Personal information
- Nationality: Australian
- Born: 17 July 2004 (age 21)

Sport
- Country: Australia
- Sport: Athletics
- Coached by: Sebastian Kuzminski and Andrew Craswell

= Abby Craswell =

Australian Paralympic athlete

Abby Craswell (born 17 July 2004) is an Australian Paralympic athletics competitor with cerebral palsy. She competed at the 2024 Paris Paralympics.

==Personal==
Craswell was born on 17 July 2004 with cerebral palsy. She attended Moreton Bay College in Brisbane. In 2023, she is currently studying a Bachelor of Occupational Therapy (Honours) at Griffith University.

==Athletics==
At the age of eleven, she transitioned from gymnastics to athletics. She is classified as a T36 athlete.

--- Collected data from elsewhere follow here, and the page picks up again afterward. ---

Lemma fix_loop_last_message bug_name prompt analysis remaining : forall attempt w,
  attempt + remaining = max_retries (config E) ->
  (forall i, i < remaining ->
     accepted_snippet (generate_content_oracle E (api_calls w + i) (fix_request E prompt))
     = None) ->
  exists w',
    fix_loop E bug_name prompt analysis remaining attempt w
    = (Ret (EmptyString,
            error_meta
              match remaining with
              | O => "Failed to generate fix after all retries"
              | S n => failure_message
                         (generate_content_oracle E (api_calls w + n) (fix_request E prompt))
              end), w')
    /\ api_calls w' = api_calls w + remaining.
Proof.
  induction remaining as [|r IH]; intros attempt w Hsum Hnone.
  - eexists. split; [reflexivity|]. lia.
  - cbn [fix_loop]. unfold bind.
    destruct (fix_attempt_run E bug_name prompt analysis attempt w) as (s & w1 & -> & Hc & ->);
      [lia|].
    specialize (Hnone 0 ltac:(lia)) as H0. rewrite Nat.add_0_r in H0. rewrite H0.
    destruct (Nat.eqb_spec (S attempt) (max_retries (config E))) as [Heq|Hne].
    + assert (r = 0) by lia. subst r. rewrite Nat.add_0_r. eexists. split; [reflexivity|]. lia.
    + destruct (IH (S attempt) w1) as (w' & Hrun & Hcalls); [lia| |].
      * intros i Hi. rewrite Hc. specialize (Hnone (S i) ltac:(lia)).
        replace (S (api_calls w) + i) with (api_calls w + S i) by lia. exact Hnone.
      * destruct r as [|n]; [lia|]. rewrite Hrun, Hc.
        replace (S (api_calls w) + n) with (api_calls w + S n) by lia.
        eexists. split; [reflexivity|]. lia.
Qed.

(** One attempt of the failure analyst: one API call; a text ends the
    loop, anything else costs a pause of one second. *)
Lemma analysis_attempt_effect bug_name prompt attempt w :
  exists s w',
    analysis_attempt E bug_name prompt attempt w = (Ret s, w')
    /\ api_calls w' = S (api_calls w) /\ fs w' = fs w
    /\ match reply_text (generate_content_oracle E (api_calls w) (analysis_request E prompt))
       with
       | Some text => s = Return (suggestions text) /\ slept w' = slept w
       | None => s = Continue /\ slept w' = slept w ++ [1]
       end.
Proof.
  unfold analysis_attempt, try_catch, bind at 1, generate_content.
  destruct (generate_content_oracle E (api_calls w) (analysis_request E prompt)) as [r|e];
    cbn [reply_text].
  - destruct (response_text r) as [text|]; run_eff; eexists _, _; repeat split.
  - run_eff. eexists _, _. repeat split.
Qed.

She started in athletics in 2015 being coached by her father Andrew.

At the 2023 World Para Athletics Championships, she finished fifth in the Women's 100 m T36 and sixth in Women's 200 m T36. At the 2024 Paris Paralympics, she competed in Women's 100 metres T36 and did not qualify for the final.

At the 2025 World Para Athletics Championships in New Delhi, she finished seventh in the Women's 100 m T36.

Her idol is Australian Paralympian Rachael Dodds. Craswell is supported by the Queensland Academy of Sport.